Sistema politico in fibrillazione ma i problemi gravi restano
L'editoriale del direttore de L'Azione don Giampiero Moret
Matteo Renzi ha colpito con una scarica elettrica il corpo politico che si è messo tutto in agitazione. Alla fine pare che tutti, di buono o mal grado, abbiano accettato l'accordo stilato con Berlusconi. Non è nostro compito valutare a fondo questo piatto ispanico con contorno italiano che ci viene offerto.
È necessariamente un compromesso tra interessi diversi, non tutti orientati al bene comune. In positivo risulta il fatto che finalmente si lavora concretamente per una nuova legge elettorale. In negativo, ricordando tutte le polemiche sul porcellum, il fatto che abbiamo ancora liste bloccate, sia pur corte. I risultati si vedranno quando a suo tempo voteremo con questa legge.
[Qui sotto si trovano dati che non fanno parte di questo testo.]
(* ===== verification/SerInv.v ===== *)
(** The operations of the serialization queues preserve the invariant, for clients
    whose callbacks may call the component again. *)
From S2P Require Import Prelude Ser SerBase.

(** ** The two lists of a queue *)

Definition ql (a : bool) (q : wlan_serialization_pdev_queue) : qdf_list_t :=
  if a then active_list q else pending_list q.
Definition vl (a : bool) (vq : wlan_serialization_vdev_queue) : qdf_list_t :=
  if a then v_active_list vq else v_pending_list vq.
Definition q_set (a : bool) l q := if a then q_set_active l q else q_set_pending l q.
Definition v_set (a : bool) l vq := if a then v_set_active l vq else v_set_pending l vq.
Definition qref (a : bool) (k : qkey) : list_ref := if a then QActive k else QPending k.
Definition vref (a : bool) (v : nat) : list_ref := if a then VActive v else VPending v.

(** Without the buffer [n], and with it. *)
Definition q_take a n q :=
  q_set a (QdfList (unlink n (elems (ql a q))) (max_size (ql a q))) q.
Definition v_take a n vq :=
  v_set a (QdfList (unlink n (elems (vl a vq))) (max_size (vl a vq))) vq.
Definition q_put a (h : bool) n q :=
  q_set a (QdfList (ins h n (elems (ql a q))) (max_size (ql a q))) q.
Definition v_put a (h : bool) n vq :=
  v_set a (QdfList (ins h n (elems (vl a vq))) (max_size (vl a vq))) vq.

Section Lookups.
Context {U : Type}.
Implicit Types (s : ser_world U).
(** After a promotion the command can be activated. *)
Lemma keeps_promote s s' k n q q' h es :
  inv env None s -> queues s !! k = Some q -> n ∈ pend q ->
  nodes s' = <[n := CmdList (ncmd (nodes s) n) (Z.setbit 0 CMD_MARKED_FOR_ACTIVATION)]> (nodes s) ->
  queues s' = <[k := q']> (queues s) -> pool q' = pool q ->
  q_added true h n (q_take false n q) q' ->
  (forall p v, k = (p, NS) -> vdev (ncmd (nodes s) n) = Some v ->
     vdev_active_cmd_bitmap q' = Z.setbit (vdev_active_cmd_bitmap q) (Z.of_nat v) /\
     existsb (on_vdev (nodes s) v) (act q) = false /\
     exists vq vq', vqueues s !! v = Some vq /\
       v_added true h n (v_take false n vq) vq' /\ vqueues s' = <[v := vq']> (vqueues s)) ->
  (snd k = SCAN -> vqueues s' = vqueues s /\ active_scan_count s < max_active_scans env) ->
  trace s' = trace s ++ es -> accepted es = [] -> released es = [] -> timers s' = timers s ->
  fst n = k /\ inv env None s' /\ queues s' !! k = Some q' /\ n ∈ act q' /\ marked (nodes s') n = true /\
  (snd k = NS -> ~ has_timer (timers s') n) /\ (S (waiting k s') = waiting k s) /\
  forall s'', keeps (Some n) s' s'' -> keeps None s s''.
Proof.
  intros Hi Hq Hn Hnodes Hqueues Hpool Hadd Hns Hscan Htr Hacc Hrel Hts.
  pose proof (i_queue env None s Hi k q Hq) as Hok.
  pose proof (pool_addrs_key k n (ql_addr env _ k q Hok false n Hn)) as Hk.
  destruct (q_pend env _ k q Hok n Hn) as [H0 _].
  assert (inv env None s') as Hi' by (eapply (inv_promote env HE s s'); eauto).
  assert (queues s' !! k = Some q') as Hq' by (by rewrite Hqueues, lookup_insert_eq).
  assert (marked (nodes s) n = false) as Hm by (unfold marked; by rewrite H0).
  assert (S (waiting k s') = waiting k s) as Hw.
  { rewrite (waiting_at s' k q' Hq'), (waiting_at s k q Hq). destruct Hadd as [_ H2]. cbn in H2.
    rewrite H2. cbn [elems]. symmetry. apply length_unlink; [by apply (pend_nodup env (nodes s) k)|done]. }
  split; [done|]. split; [done|]. split; [done|]. split.
  { destruct Hadd as [H1 _]. cbn in H1. rewrite H1. apply elem_of_ins. by left. }
  split; [unfold marked; by rewrite Hnodes, nuse_eq|]. split.
  { intros Hns'. rewrite Hts. eapply unused_no_timer; eauto. congruence. }
  split; [done|]. intros s'' (Hi'' & He & Hw''). split; [done|]. split.
  - apply (evolves_unmarked n); [|done]. eapply evolves_trans; [|done].
    apply (evolves_node _ s s' n _ (same_queues s k q q' _ Hq Hqueues) Hnodes); [by left|]. by rewrite Hts.
  - destruct Hw'' as [?|Hw'']; [by left|right]. intros k'. specialize (Hw'' k').
    enough (waiting k' s' <= waiting k' s)%nat by lia. apply (waiting_update s s' k q q' Hq Hqueues).
    rewrite <- (waiting_at s' k q' Hq'), <- (waiting_at s k q Hq). lia.
Qed.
E si sa che per quanto si cerchi di trovare l'equilibrio tra la stabilità del governo e la rappresentatività delle forze politiche, l'effetto finale resta sempre in parte imprevedibile: una legge elettorale agisce sempre anche al di là delle intenzioni di chi l'ha pensata.
L'importante è che ora si proceda speditamente e venga tolto questo macigno che ha bloccato finora la via delle riforme e si pensi ai veri problemi che non sono risolvibili attraverso una legge elettorale. Bisogna ad ogni costo pensare ai milioni di italiani che non hanno lavoro e anche a ricreare un clima di convivenza più pacifico e più sicuro.
La questione centrale resta sempre il lavoro, perché è da lì che si ha il necessario per vivere. Ora le notizie che provengono da questo fronte sono sempre dolorose.
I disoccupati in senso stretto al terzo semestre del 2013 erano 2 milioni 840 mila, ma coloro che non cercavano più lavoro perché convinti di non trovarne erano 3 milioni 300 mila, insieme fanno 6 milioni e 150 mila senza lavoro. La Cgil calcola che nel 2013 sono stati 515 mila i lavoratori in cassa integrazione a zero ore, cioè che non hanno lavorato per niente, una buona percentuale di questi non riavrà il proprio posto. Inoltre la forzata assenza dal lavoro di tanti lavoratori che hanno usufruito della cassa integrazione secondo le varie modalità, ha causato in media una perdita di 8 mila euro nella busta paga per ogni singolo lavoratore. La Cisl, da parte sua, calcola che lo scorso anno già al terzo trimestre si erano persi 522 mila posti di lavoro. Una perdita enorme che si aggiunge al milione e più di posti persi in questi anni di crisi. I due principali sindacati hanno già annunciato che l'anno nuovo non porterà miglioramenti. Tenendo conto di questi dati ipotizzano che quest'anno il tasso di disoccupazione potrebbe raggiungere il 14%.
Nella sua foga riformatrice Renzi ha annunciato anche un Jobs Act, un progetto di riforma del lavoro, che dovrebbe contrastare questo inesorabile crollo. Da quel poco che si sa, perché finora ha reso pubblica soltanto una scarsa sintesi, pare che punto centrale sia lo spostamento dalla difesa del posto di lavoro alla difesa del lavoratore. Vuol dire concedere più flessibilità alle imprese nell'assumere e licenziare, in cambio l'operaio che perde il posto di lavoro verrebbe accolto da un sistema di protezione integrale per cui gli è comunque garantito un reddito ed è sostenuto per arricchire le sue qualifiche e cercare altri lavori. Sembra un orientamento più consono alla rivoluzione in atto nell'attività produttiva, ma si impongono due interrogativi: dove trovare i soldi necessari per assicurare un reddito costante a tutti coloro che vogliono lavorare e non trovano? Avremo uno sviluppo sufficiente da poter offrire a chi perde lavoro un nuovo posto in temp
i ragionevoli? Se il progetto di Renzi sarà in grado di rispondere in maniera convincente a questi interrogativi, sarà colui che ci porterà fuori dalla palude in cui siamo impantanati.
A rendere più difficili le soluzioni ai nostri problemi c'è il clima brutto che grava sul Paese. C'è chi specula sulle difficoltà facendo aumentare la tensione e i disagi. Non fa bene al Paese esasperare l'intolleranza verso i molti stranieri che sono ormai parte integrante della nostra società. Sbarrare le porte, cacciarli via tutti, farli marcire in prigione, sono proposte insensate. La campagna scatenata contro il ministro Kyenge solamente perché è di origine congolese e ha un colore diverso della pelle, è razzismo puro. L'Europa non sta funzionando bene, ma proporre semplicemente di uscire sbattendo le porte vuol dire far precipitare il Paese in un baratro. I motivi di malcontento sono tanti ma c'è chi se ne fa carico cercando soluzioni e chi cinicamente lo amplifica sperando di trarne un vantaggio elettorale.